Si on se rend sur l’une des quatre pages proposées, on se retrouve de suite sur une feuille de codex. On a alors le numéro de la page, l’indication s’il s’agit du recto ou du verso, une miniature de la feuille (où on nous propose un zoom qui ne fonctionne pas, ce qui est très dommage), le titre, les dimensions et la description de son contenu. Pour aller à la feuille suivante, il faut soit choisir un nombre en dessous (qui ne correspond pas au numéro de la feuille) ou cliquer sur la flèche suivante. Il y a donc deux choses gênantes alors. Tout d’abord, ce numéro de page qui ne correspond à la numérotation des feuilles, empêchant une navigation facile. De plus, pour compenser cela, il n’y a pas de recherches possibles, par mot, titre ou autre.

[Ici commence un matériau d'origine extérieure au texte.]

(** * go-oci8: connection-string parsing, connection establishment,
      transaction control and placeholder rewriting (oci8.go)

    A shallow embedding of [src/oci8.go].  Go strings are byte strings
    ([string]); C integers are [Z] with the conversions written out; the
    native OCI layer is a family of functions on an abstract world, and every
    native call made by the driver is recorded in a trace. *)

From Stdlib Require Import ZArith String Ascii List Lia DecimalString.
From stdpp Require Import gmap strings list fin_maps.
Import ListNotations.

Local Open Scope Z_scope.
Local Open Scope string_scope.

(** ** Go runtime values used by oci8.go *)

Module Go.

(** Go's [int] on the 64-bit targets cgo supports: two's complement. *)
Definition wrap_int (z : Z) : Z := (z + 2 ^ 63) mod 2 ^ 64 - 2 ^ 63.

(** [C.ub4(x)] and [uint32(x)]: truncation to 32 bits. *)
Definition ub4 (z : Z) : Z := z mod 2 ^ 32.

(** [len(s)]: the number of bytes of [s]. *)
Definition len (s : string) : Z := Z.of_nat (String.length s).

(** [strconv.Itoa]: decimal digits, a leading minus sign when negative. *)
Definition Itoa (n : Z) : string := NilZero.string_of_int (Z.to_int n).

(** The three ways a Go call with an [error] result can end: a value with
    a nil error, a non-nil error with a nil value, or a run-time panic
    (index out of range). *)
Inductive result (A : Type) : Type :=
| Ok (a : A)
| Err (e : string)
| Panic.
Arguments Ok {A} a.
Arguments Err {A} e.
Arguments Panic {A}.

Definition is_ok {A} (r : result A) : bool :=
  match r with Ok _ => true | _ => false end.

End Go.
Export Go.

(** ** Placeholder rewriting (oci8.go, lines 397-404) *)

Module Placeholders.

(** The part of Go's [regexp] that [placeholders] needs: a pattern that
    matches one literal byte. *)
Inductive Regexp : Type :=
| ReLiteral (c : ascii).

Definition matches (re : Regexp) (c : ascii) : bool :=
  match re with ReLiteral d => Ascii.eqb c d end.

(** Modelled from the spec: the package-level pattern [phre] is declared
    outside oci8.go.  The comment above [placeholders] ("converts ?
    characters to :1, :2, ... :n") and the spec's example fix it as the
    literal question mark. *)
Definition phre : Regexp := ReLiteral "?"%char.

(** The method [ReplaceAllStringFunc] of a compiled pattern: scan [src]
    left to right, copy the bytes that do not match, and replace every
    match by what [repl] returns for it.  [repl] is a closure over
    mutable state, threaded here as [st]. *)
Fixpoint ReplaceAllStringFunc {S : Type} (re : Regexp) (src : string)
    (repl : string -> S -> string * S) (st : S) : string * S :=
  match src with
  | EmptyString => (EmptyString, st)
  | String c rest =>
      if matches re c then
        let '(r, st1) := repl (String c EmptyString) st in
        let '(out, st2) := ReplaceAllStringFunc re rest repl st1 in
        (r ++ out, st2)
      else
        let '(out, st1) := ReplaceAllStringFunc re rest repl st in
        (String c out, st1)
  end.

(** The closure [func(string) string { n++; return ":" + strconv.Itoa(n) }]. *)
Definition next_marker (_ : string) (n : Z) : string * Z :=
  let n1 := wrap_int (n + 1) in
  (":" ++ Itoa n1, n1).

Definition placeholders (sql : string) : string :=
  fst (ReplaceAllStringFunc phre sql next_marker 0).

(** Does [s] still contain a positional marker? *)
Fixpoint has_marker (s : string) : bool :=
  match s with
  | EmptyString => false
  | String c rest => matches phre c || has_marker rest
  end.

(** What the specification describes, in its own words: the pieces of
    text between the markers are kept, and the [i]-th marker (counting
    from [k + 1]) becomes a colon followed by the decimal number. *)
Fixpoint with_markers (segs : list string) : string :=
  match segs with
  | [] => EmptyString
  | seg :: rest => "?" ++ seg ++ with_markers rest
  end.

Fixpoint with_numbers (k : nat) (segs : list string) : string :=
  match segs with
  | [] => EmptyString
  | seg :: rest =>
      ":" ++ Itoa (Z.of_nat (S k)) ++ seg ++ with_numbers (S k) rest
  end.

End Placeholders.

(** ** Constants of the native interface

    The values cgo takes from Oracle's [oci.h]. *)

Module OCI.

Definition OCI_SUCCESS : Z := 0.
Definition OCI_SUCCESS_WITH_INFO : Z := 1.

Definition OCI_DEFAULT : Z := 0.
Definition OCI_THREADED : Z := 1.

Definition OCI_SYSDBA : Z := 2.
Definition OCI_SYSOPER : Z := 4.
Definition OCI_SYSASM : Z := 32768.

Definition OCI_TRANS_READONLY : Z := 256.
Definition OCI_TRANS_READWRITE : Z := 512.
Definition OCI_TRANS_SERIALIZABLE : Z := 1024.

Definition OCI_HTYPE_ENV : Z := 1.
Definition OCI_HTYPE_ERROR : Z := 2.
Definition OCI_HTYPE_SVCCTX : Z := 3.
Definition OCI_HTYPE_SERVER : Z := 8.
Definition OCI_HTYPE_SESSION : Z := 9.

Definition OCI_ATTR_SERVER : Z := 6.
Definition OCI_ATTR_SESSION : Z := 7.
Definition OCI_ATTR_USERNAME : Z := 22.
Definition OCI_ATTR_PASSWORD : Z := 23.

Definition OCI_CRED_RDBMS : Z := 1.
Definition OCI_CRED_EXT : Z := 2.

End OCI.
Export OCI.

(** ** What oci8.go takes from the rest of the package and from Go *)

(** A [*time.Location], identified by its name. *)
Record time_Location : Type := { zoneName : string }.

(** [time.Local]. *)
Definition time_Local : time_Location := {| zoneName := "Local" |}.
(** C8, as the code has it.  When the steps before the branch return, the
    branch returns, the dump (when asked for) reads the port and prints it
    without raising, and the connection closes without raising, the command
    returns 0, whichever operation and strategy ran and whether or not the
    dump was asked for.  And 0 is the only value the command ever
    returns. *)
Theorem command_returns_zero
    host args w0 connection site_client device port w7 t w8 tb w9 td w10 :
  reaches_branch host args w0 connection site_client device port w7 t ->
  toggle_branch site_client device port args w7 = Run (Ok tt) w8 tb ->
  (arg_dump args = false /\ w9 = w8 /\ td = []) \/
  (arg_dump args = true /\
   exists port_details w',
     get_switch_port site_client device port w8 = (Ok port_details, w') /\
     dump_raw_data host args port_details w' = (Ok tt, w9) /\
     td = [ entry_ok (get_switch_port_call device port);
            entry_ok (dump_raw_data_call args port_details) ]) ->
  aexit connection None w9 = (Ok tt, w10) ->
  command_switch_port host args w0
  = Run (Ok 0) w10 (t ++ tb ++ td ++ [entry_ok connection_exit_call]) /\
  returns_only (fun z => z = 0) (command_switch_port host args).
Proof.
  intros Hsetup Hbranch Hdump Hexit.
  split; [|apply command_returns_only_zero].
  rewrite (command_reaches _ _ _ _ _ _ _ _ _ Hsetup).
  assert (Hbody : toggle_and_dump host site_client device port args w7
                  = Run (Ok 0) w9 (tb ++ td)).
  { unfold toggle_and_dump. open_monad. unfold bind at 1. rewrite Hbranch; simpl.
    destruct Hdump as [(-> & -> & ->)
                      |(-> & port_details & w' & Hread & Hprint & ->)].
    - by rewrite bind_ret.
    - by run. }
  rewrite (finally_run _ _ _ _ _ _ _ _ _ Hbody
             (invoke_ok connection_exit_call _ _ _ _ Hexit)).
  simpl. by rewrite <- !app_assoc.
Qed.

(** ** The dump flag *)

Lemma mutating_calls_app t1 t2 :
  mutating_calls (t1 ++ t2) = (mutating_calls t1 ++ mutating_calls t2)%list.
Proof. unfold mutating_calls. by rewrite map_app, List.filter_app. Qed.

Lemma port_reads_app t1 t2 :
  port_reads (t1 ++ t2) = (port_reads t1 ++ port_reads t2)%list.
Proof. unfold port_reads. by rewrite map_app, List.filter_app. Qed.

Lemma emitted_bind {A B} (m : comp A) (k : A -> comp B) w :
  emitted (bind m k w)
  = (emitted (m w)
     ++ match res (m w) with
        | Ok a => emitted (k a (final (m w)))
        | Raise _ => []
        end)%list.
Proof.
  unfold bind. destruct (res (m w)); simpl; [reflexivity|].
  by rewrite app_nil_r.
Qed.

Lemma emitted_invoke {A} c (h : ext A) w :
  emitted ((invoke c h : comp A) w) = [{| ev := c; raised := outcome (h w).1 |}].
Proof. unfold invoke. by destruct (h w). Qed.

Lemma res_invoke {A} c (h : ext A) w :
  res ((invoke c h : comp A) w) = (h w).1.
Proof. unfold invoke. by destruct (h w). Qed.

Lemma final_invoke {A} c (h : ext A) w :
  final ((invoke c h : comp A) w) = (h w).2.
Proof. unfold invoke. by destruct (h w). Qed.

Lemma emitted_finally {A} (body : comp A) cleanup w :
  emitted (finally body cleanup w)
  = (emitted (body w)
     ++ emitted (cleanup (outcome (res (body w))) (final (body w))))%list.
Proof. reflexivity. Qed.

(** What the dump adds to the log carries no mutating call. *)
Lemma dump_steps_mutate_nothing host site_client device port args
    (k : unit -> comp Z) w :
  (forall u w', mutating_calls (emitted (k u w')) = []) ->
  mutating_calls
    (emitted
       (bind (bind (invoke (get_switch_port_call device port)
                      (get_switch_port site_client device port))
                (fun port_details =>
                   invoke (dump_raw_data_call args port_details)
                     (dump_raw_data host args port_details))) k w))
  = [].
Proof.
  intros Hk.
  destruct (get_switch_port site_client device port w)
    as [[port_details|e] w'] eqn:Hread; run; [|reflexivity].
  destruct (dump_raw_data host args port_details w')
    as [[[]|e] w''] eqn:Hprint; run; [|reflexivity].
  cbn [prepend emitted]. rewrite !mutating_calls_app. by rewrite Hk.
Qed.

Lemma command_mutations_without_dump host args w0 :
  get_target_argument host (with_dump true args) w0
  = get_target_argument host (with_dump false args) w0 ->
  mutating_calls (emitted (command_switch_port host (with_dump true args) w0))
  = mutating_calls (emitted (command_switch_port host (with_dump false args) w0)).
Proof.
  intros Hsame. unfold command_switch_port. open_monad.
  cbn [with_dump arg_mac arg_port arg_enable arg_disable arg_apply_schedule
       arg_dump].
  destruct (get_target_argument host (with_dump false args) w0)
    as [[controller|e] w1] eqn:H1;
    pose proof H1 as H1'; rewrite <- Hsame in H1'; run; [|reflexivity].
  destruct (get_target_config host controller w1) as [[config|e] w2] eqn:H2;
    run; [|reflexivity].
  destruct (to_omada_connection host config w2) as [[connection|e] w3] eqn:H3;
    run; [|reflexivity].
  destruct (aenter connection w3) as [[client|e] w4] eqn:H4;
    run; [|reflexivity].
  cbn [prepend emitted]. rewrite !mutating_calls_app. do 4 f_equal.
  rewrite !emitted_finally, !mutating_calls_app, !emitted_invoke.
  f_equal.
  destruct (get_site_client client (site host config) w4)
    as [[site_client|e] w5] eqn:H5; run; [|reflexivity].
  destruct (get_device_mac host site_client (arg_mac args) w5)
    as [[mac|e] w6] eqn:H6; run; [|reflexivity].
  destruct (get_device site_client mac w6) as [[device|e] w7] eqn:H7;
    run; [|reflexivity].
  destruct (py_int host (arg_port args)) as [port|e]; [|reflexivity].
  rewrite !bind_lift_ok.
  cbn [prepend emitted]. rewrite !mutating_calls_app. do 3 f_equal.
  rewrite (emitted_bind _ _ w7).
  rewrite (emitted_bind _ (fun _ => bind (ret tt) _) w7).
  rewrite !mutating_calls_app. f_equal.
  match goal with
  | |- context [res (?m w7)] => destruct (res (m w7)) as [[]|e]
  end; [|reflexivity].
  rewrite bind_ret. cbn [ret emitted mutating_calls map List.filter].
  by apply dump_steps_mutate_nothing.
Qed.

Lemma dump_steps_read_once host site_client device port args w :
  port_reads
    (emitted
       (bind (bind (invoke (get_switch_port_call device port)
                      (get_switch_port site_client device port))
                (fun port_details =>
                   invoke (dump_raw_data_call args port_details)
                     (dump_raw_data host args port_details)))
          (fun _ => ret 0 : comp Z) w))
  = [get_switch_port_call device port].
Proof.
  destruct (get_switch_port site_client device port w)
    as [[port_details|e] w'] eqn:Hread; run; [|reflexivity].
  destruct (dump_raw_data host args port_details w')
    as [[[]|e] w''] eqn:Hprint; run; reflexivity.
Qed.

Pour conclure, nous avons donc une source incontournable lorsque l’on s’intéresse aux travaux et inventions de Léonard de Vinci, le Codex Atlanticus restant une source inévitable pour accéder à la représentation directe du génie Cependant, le site reste un peu décevant pour une telle institution. En effet, le site manque de modernité et surtout de pratique, notamment dans la navigation. On ne peut circuler aisément dans les feuilles du codex et on regrette que ces miniatures ne s’agrandissent pas. Cependant, il faut espérer qu’une fois le travail de numérisation terminé, ces problèmes seront réglés.

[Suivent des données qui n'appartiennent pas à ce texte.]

(* In the dataset the gap filler returns, the bins of a route are those the
   inner loop produces from the route's own input bins, its own missing
   buckets and the global table; no route is added or removed. *)
Lemma gap_fill_fill_route (py_sum : list float -> float) (data out : dataset)
    (o d t : string) :
  unique_routes data = true ->
  gap_fill py_sum data = Ok out ->
  exists bs,
    collect_bin_statistics data = Ok bs
    /\ match route_at data o d t with
       | Some bins =>
           exists bins',
             fill_route py_sum bs (dict_keys bins) (missing_bins_of bins) bins
             = Ok bins'
             /\ route_at out o d t = Some bins'
       | None => route_at out o d t = None
       end.
Proof.
  intros Hu. unfold gap_fill, populate_missing_bins.
  destruct (collect_bin_statistics data) as [bs|]; cbn [bind]; [|discriminate].
  intros Hloop. exists bs. split; [reflexivity|].
  destruct (populate_loop_route py_sum bs o d t (find_missing_bins data) data out)
    as [Hin Hout]; auto.
  { now apply find_missing_bins_NoDup. }
  { intros o' d' t' ms ms' H1 H2.
    apply (find_missing_bins_route data o' d' t' ms Hu) in H1.
    apply (find_missing_bins_route data o' d' t' ms' Hu) in H2.
    destruct H1 as (b1 & Hb1 & -> & _), H2 as (b2 & Hb2 & -> & _). congruence. }
  destruct (route_at data o d t) as [bins|] eqn:Hat.
  - destruct (missing_bins_of bins) as [|m ms] eqn:Em.
    + exists bins. split; [reflexivity|]. apply Hout.
      intros ms Hms. apply (find_missing_bins_route data o d t ms Hu) in Hms.
      destruct Hms as (b & Hb & -> & Hne). congruence.
    + destruct (Hin (m :: ms)) as (b & b' & Hb & Hfill & Hb').
      { apply (find_missing_bins_route data o d t _ Hu). exists bins.
        rewrite Em. repeat split; auto. discriminate. }
      exists b'. assert (b = bins) as -> by congruence. now split.
  - apply Hout. intros ms Hms.
    apply (find_missing_bins_route data o d t ms Hu) in Hms.
    destruct Hms as (b & Hb & _). congruence.
Qed.
(** ** FragmentMetadata: the fragment-level rollup *)

(** [nullable && null_count_values[t] == cell_num(t)] *)
Definition is_null_tile (X : Collaborators) (f : FragmentMetadata) (nullable : bool)
    (null_count_values : list Z) (t : Z) : outcome bool :=
  if nullable then
    let! nc := at_index null_count_values (Z.to_nat t) in
    Ok (nc =? cell_num X t f)
  else Ok false.

(** [!nullable || null_count_values[t] != cell_num(t)] *)
Definition tile_counts (X : Collaborators) (f : FragmentMetadata) (nullable : bool)
    (null_count_values : list Z) (t : Z) : outcome bool :=
  if negb nullable then Ok true
  else
    let! nc := at_index null_count_values (Z.to_nat t) in
    Ok (negb (nc =? cell_num X t f)).

(** [sum_data += values[t]] on [int64_t]: overflow is undefined. *)
Definition add_int64 (a b : Z) : outcome Z :=
  if (i64_min <=? a + b) && (a + b <=? i64_max) then Ok (a + b) else Undefined.

(** The loop of [compute_fragment_sum<int64_t>], [n] tiles from tile
    [t] on. *)
Fixpoint fragment_sum_int64_loop (X : Collaborators) (f : FragmentMetadata)
    (nullable : bool) (values : list byte) (null_count_values : list Z)
    (n : nat) (t : Z) (sum_data : Z) : outcome Z :=
  match n with
  | O => Ok sum_data
  | S n' =>
      let! counts := tile_counts X f nullable null_count_values t in
      if counts then
        let! bits := read_u64_at values t in
        let v := to_i64 bits in
        if (0 <? sum_data) && (0 <? v) && (i64_max - v <? sum_data) then
          Ok i64_max
        else if (sum_data <? 0) && (v <? 0) && (sum_data <? i64_min - v) then
          Ok i64_min
        else
          let! sum_data' := add_int64 sum_data v in
          fragment_sum_int64_loop X f nullable values null_count_values n' (t + 1) sum_data'
      else
        fragment_sum_int64_loop X f nullable values null_count_values n' (t + 1) sum_data
  end.

(** The loop of [compute_fragment_sum<uint64_t>]. *)
Fixpoint fragment_sum_uint64_loop (X : Collaborators) (f : FragmentMetadata)
    (nullable : bool) (values : list byte) (null_count_values : list Z)
    (n : nat) (t : Z) (sum_data : Z) : outcome Z :=
  match n with
  | O => Ok sum_data
  | S n' =>
      let! counts := tile_counts X f nullable null_count_values t in
      if counts then
        let! v := read_u64_at values t in
        if u64_max - v <? sum_data then Ok u64_max
        else
          fragment_sum_uint64_loop X f nullable values null_count_values n' (t + 1)
            (wrap64 (sum_data + v))
      else
        fragment_sum_uint64_loop X f nullable values null_count_values n' (t + 1) sum_data
  end.

(** [a + b] on two [double]s given by their bit patterns: the bit
    pattern of the IEEE 754 sum and, when the sum is a NaN, the one
    the platform gives it. *)
Definition double_add (X : Collaborators) (a b : Z) : Z :=
  match bits_of_double (double_of_bits a + double_of_bits b)%float with
  | Some bits => bits
  | None => double_add_nan X a b
  end.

Dans la tête d’un génie (Documentaire)

Tiré de la chaine ARTE, diffusé le 7 mars 2013.

Pendant 1h28, ce documentaire nous montre une supposée façon de penser de Léonard de Vinci, à travers interventions de grands historiens de l’art mais surtout à partir du Codex Atlanticus et de ses dessins, gardé à la Bibliothèque ambrosienne de Milan. Un comédien se prend pour le génie pour essayer de retranscrire et exprimer les pensées de ce dernier.

Le documentaire s’intéresse dans une première partie au rapport qu’a De Vinci avec la nature, notamment ses études et observations qu’il va utiliser pour perfectionner sa peinture, comme le sfumato, avec les jeux de couleurs sur les montagnes grâce aux rayons du soleil, mais aussi le mouvement de l’eau qu’il allie à celui des cheveux. Cependant, outre la peinture, il s’y intéresse également scientifiquement, dans le domaine de la biologie et de géologie, étudiant les origines de la nature par exemple.

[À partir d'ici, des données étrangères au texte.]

(** Where the inserted index ends up decides the last entry: it stays
    unless no entry has a strictly greater score. *)
Lemma insert_index_last (sims : list Q) (i : nat) (l : list nat) (d : nat) :
  last (insert_index sims i l) d =
    if existsb (fun j => Qltb (score_at sims i) (score_at sims j)) l
    then last l d else i.
Proof.
  induction l as [|x l IH]; [reflexivity|].
  cbn [insert_index existsb].
  destruct (Qltb (score_at sims i) (score_at sims x)) eqn:E.
  - reflexivity.
  - cbn [orb]. rewrite last_cons_nonempty by apply insert_index_nonempty.
    rewrite IH.
    destruct (existsb _ l) eqn:Ex; [|reflexivity].
    symmetry. apply last_cons_nonempty. intro Hl. subst l. discriminate.
Qed.

Lemma stable_prefix_inv (sims : list Q) (k : nat) :
  let l := fold_left (fun sorted i => insert_index sims i sorted) (seq 0 k) [] in
  (forall j, In j l <-> j < k) /\
  (0 < k ->
   (forall j, j < k -> (score_at sims j <= score_at sims (last l 0%nat))%Q) /\
   (forall j, j < k ->
              (score_at sims (last l 0%nat) <= score_at sims j)%Q -> j <= last l 0)).
Proof.
  induction k as [|k IH]; cbv zeta.
  - simpl. split; [intro j; split; [contradiction|lia]|lia].
  - rewrite seq_S, fold_left_app. cbn [fold_left Nat.add].
    cbv zeta in IH.
    set (l := fold_left (fun sorted i => insert_index sims i sorted) (seq 0 k) []) in *.
    destruct IH as [Hmem Hinv].
    split.
    + intro j. rewrite insert_index_in, Hmem. lia.
    + intros _. rewrite insert_index_last.
      destruct (existsb _ l) eqn:Ex.
      * apply existsb_exists in Ex as (x & Hx & Hlt).
        apply Qltb_lt in Hlt. apply Hmem in Hx.
        assert (Hk : 0 < k) by lia.
        destruct (Hinv Hk) as [Hc Hd].
        pose proof (Hc x Hx) as Hxm.
        split.
        -- intros j Hj. destruct (Nat.eq_dec j k) as [->|Hne].
           ++ lra.
           ++ apply Hc. lia.
        -- intros j Hj Hle. destruct (Nat.eq_dec j k) as [->|Hne].
           ++ lra.
           ++ apply Hd; [lia|exact Hle].
      * split.
        -- intros j Hj. destruct (Nat.eq_dec j k) as [->|Hne].
           ++ apply Qle_refl.
           ++ assert (Hin : In j l) by (apply Hmem; lia).
              destruct (Qltb (score_at sims k) (score_at sims j)) eqn:E.
              ** exfalso.
                 assert (Hex : existsb (fun j0 => Qltb (score_at sims k) (score_at sims j0)) l = true).
                 { apply existsb_exists. exists j. auto. }
                 congruence.
              ** apply Qltb_ge, E.
        -- intros j Hj _. lia.
Qed.

Lemma ascending_cons (sims : list Q) (i j : nat) (l : list nat) :
  ascending sims (i :: j :: l) =
    Qle_bool (score_at sims i) (score_at sims j) && ascending sims (j :: l).
Proof. reflexivity. Qed.

Lemma ascending_insert (sims : list Q) (i : nat) (l : list nat) :
  ascending sims l = true -> ascending sims (insert_index sims i l) = true.
Proof.
  induction l as [|x l IH]; intro H; [reflexivity|].
  cbn [insert_index].
  destruct (Qltb (score_at sims i) (score_at sims x)) eqn:E.
  - rewrite ascending_cons, H, andb_true_r.
    apply Qltb_lt in E. apply Qle_bool_iff, Qlt_le_weak, E.
  - apply Qltb_ge in E.
    destruct l as [|y l].
    + cbn [insert_index]. rewrite ascending_cons. simpl ascending.
      rewrite andb_true_r. apply Qle_bool_iff, E.
    + rewrite ascending_cons in H. apply andb_true_iff in H as [Hxy Hl].
      specialize (IH Hl). cbn [insert_index] in IH |- *.
      destruct (Qltb (score_at sims i) (score_at sims y)).
      * rewrite ascending_cons, IH, andb_true_r. apply Qle_bool_iff, E.
      * rewrite ascending_cons, IH, andb_true_r. exact Hxy.
Qed.

(** The stable argsort keeps the promise of [argsort]. *)
Lemma argsort_stable_is_argsort (sims : list Q) :
  is_argsort sims (argsort_stable sims) = true.
Proof.
  destruct (stable_prefix_inv sims (List.length sims)) as [Hmem _].
  fold (argsort_stable sims) in Hmem.
  unfold is_argsort. rewrite !andb_true_iff. repeat split.
  - apply forallb_forall. intros j Hj. apply in_seq in Hj.
    apply existsb_exists. exists j. split; [apply Hmem; lia|apply Nat.eqb_refl].
  - apply forallb_forall. intros j Hj. apply Nat.ltb_lt, Hmem, Hj.
  - unfold argsort_stable.
    assert (G : forall idxs acc, ascending sims acc = true ->
              ascending sims
                (fold_left (fun sorted i => insert_index sims i sorted) idxs acc)
              = true).
    { induction idxs as [|i idxs IH]; intros acc Hacc; [exact Hacc|].
      cbn [fold_left]. apply IH, ascending_insert, Hacc. }
    apply G. reflexivity.
Qed.

Lemma argsort_stable_top (sims : list Q) :
  sims <> [] ->
  exists idx,
    index_last (argsort_stable sims) = Ok idx /\
    idx < List.length sims /\
    (forall j, j < List.length sims -> (score_at sims j <= score_at sims idx)%Q) /\
    (forall j, j < List.length sims ->
               (score_at sims j == score_at sims idx)%Q -> j <= idx).
Proof.
  intro Hne.
  assert (Hpos : 0 < List.length sims) by (destruct sims; simpl; [congruence|lia]).
  destruct (stable_prefix_inv sims (List.length sims)) as [Hmem Hinv].
  fold (argsort_stable sims) in Hmem, Hinv.
  destruct (Hinv Hpos) as [Hc Hd].
  assert (Hl : argsort_stable sims <> []).
  { intro E. apply (Hmem 0) in Hpos. rewrite E in Hpos. contradiction. }
  exists (last (argsort_stable sims) 0).
  split; [apply index_last_last, Hl|]. split.
  - apply Hmem. rewrite (app_removelast_last 0 Hl) at 2.
    apply in_or_app. right. left. reflexivity.
  - split; [exact Hc|]. intros j Hj Heq. apply Hd; [exact Hj|]. lra.
Qed.

(** Orders that end in a chosen index *)

Lemma fold_insert_in (sims : list Q) (idxs acc : list nat) (j : nat) :
  In j (fold_left (fun sorted i => insert_index sims i sorted) idxs acc)
  <-> In j idxs \/ In j acc.
Proof.
  revert acc. induction idxs as [|i idxs IH]; intro acc; cbn [fold_left].
  - simpl. intuition.
  - rewrite IH, insert_index_in. simpl. intuition.
Qed.

Lemma fold_insert_ascending (sims : list Q) (idxs acc : list nat) :
  ascending sims acc = true ->
  ascending sims
    (fold_left (fun sorted i => insert_index sims i sorted) idxs acc) = true.
Proof.
  revert acc. induction idxs as [|i idxs IH]; intros acc Hacc; [exact Hacc|].
  cbn [fold_left]. apply IH, ascending_insert, Hacc.
Qed.

Lemma ascending_snoc (sims : list Q) (l : list nat) (i : nat) :
  ascending sims l = true ->
  (forall j, In j l -> (score_at sims j <= score_at sims i)%Q) ->
  ascending sims (l ++ [i]) = true.
Proof.
  induction l as [|a l IH]; intros Hasc Hle; [reflexivity|].
  destruct l as [|b l].
  - simpl. rewrite andb_true_r. apply Qle_bool_iff, Hle. left. reflexivity.
  - rewrite ascending_cons in Hasc. apply andb_true_iff in Hasc as [Hab Hl].
    change ((a :: b :: l) ++ [i])%list with (a :: b :: (l ++ [i]))%list.
    rewrite ascending_cons, Hab. cbn [andb].
    apply IH; [exact Hl|]. intros j Hj. apply Hle. right. exact Hj.
Qed.

(** Every index that carries the maximum is the last entry of some order
    that keeps the promise of [argsort]. *)
Lemma argsort_may_end_in (sims : list Q) (i : nat) :
  i < List.length sims ->
  (score_at sims i == max_score sims)%Q ->
  exists perm, is_argsort sims perm = true /\ index_last perm = Ok i.
Proof.
  intros Hi Hmax.
  set (others := filter (fun j => negb (Nat.eqb j i)) (seq 0 (List.length sims))).
  set (l := fold_left (fun sorted j => insert_index sims j sorted) others []).
  assert (Hin : forall j, In j l <-> j < List.length sims /\ j <> i).
  { intro j. unfold l. rewrite fold_insert_in. unfold others.
    rewrite filter_In, in_seq, negb_true_iff, Nat.eqb_neq. simpl. intuition lia. }
  exists (l ++ [i])%list. split; [|apply index_last_app].
  unfold is_argsort. rewrite !andb_true_iff. repeat split.
  - apply forallb_forall. intros j Hj. apply in_seq in Hj.
    apply existsb_exists. exists j. split; [|apply Nat.eqb_refl].
    apply in_or_app. destruct (Nat.eq_dec j i) as [->|Hne].
    + right. left. reflexivity.
    + left. apply Hin. lia.
  - apply forallb_forall. intros j Hj. apply Nat.ltb_lt.
    apply in_app_or in Hj as [Hj|[<-|[]]]; [apply Hin in Hj; lia|exact Hi].
  - apply ascending_snoc.
    + apply fold_insert_ascending. reflexivity.
    + intros j Hj. apply Hin in Hj as [Hj _].
      rewrite Hmax. apply max_score_ge, score_at_in, Hj.
Qed.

On y apprend également qu’il n’avait pas reçu une éducation humaniste et qu’il ne souhaitait pas partager ses inventions avec le reste de la communauté scientifique ou artistique, pensant qu’un jour, elles feraient sa fortune et sa gloire. La deuxième partie traite d’ailleurs de ses machines, la partie nous intéressant donc le plus. Est mentionnée notamment l’inspiration des machines de Brunesllechi pour les premiers travaux de Léonard en architecture et son avancée remarquable pour l’époque, puisqu’il faudra attendre deux siècles à la révolution industrielles pour que les idées de De Vinci soient exploitées : chariot autopropulsé (première automobile), métier à tisser automatique, navette volante, brevetés par John Kay au XVIIIe entre autres. Dans ses dessins, il y présente les machines démembrées et en vue en perspective, en transparence, en coupe pour comprendre son montage.

Une troisième partie est réservée pour sa fascination pour l’air, le ciel et le vol, mêlant nature et ingénierie.
La cinquième partie nous intéresse de nouveau lorsqu’il quitte Florence pour Milan et se penche sur l’invention d’armes, et envoie une lettre au duc de Milan pour intégrer sa cour et vendre ses qualités de génie militaire. Cela concernerait des centaines de dessins dans son codex.
Après une partie sur la sculpture équestre pour Sforza, le documentaire se termine sur Léonard et les proportions et le lien très fort qu’il fait entre mathématiques, biologie et anatomie, et ses nombreuses études de dissection.

Nous avons donc affaire à un documentaire très riche, étudiant tous les aspects du génie du personnage. Bien que tous les sujets ne touchent pas ce que nous recherchons dans notre étude, il est important de voir que chez cet homme, toutes ses recherches et ses travaux y auront un rapport de près ou de loin.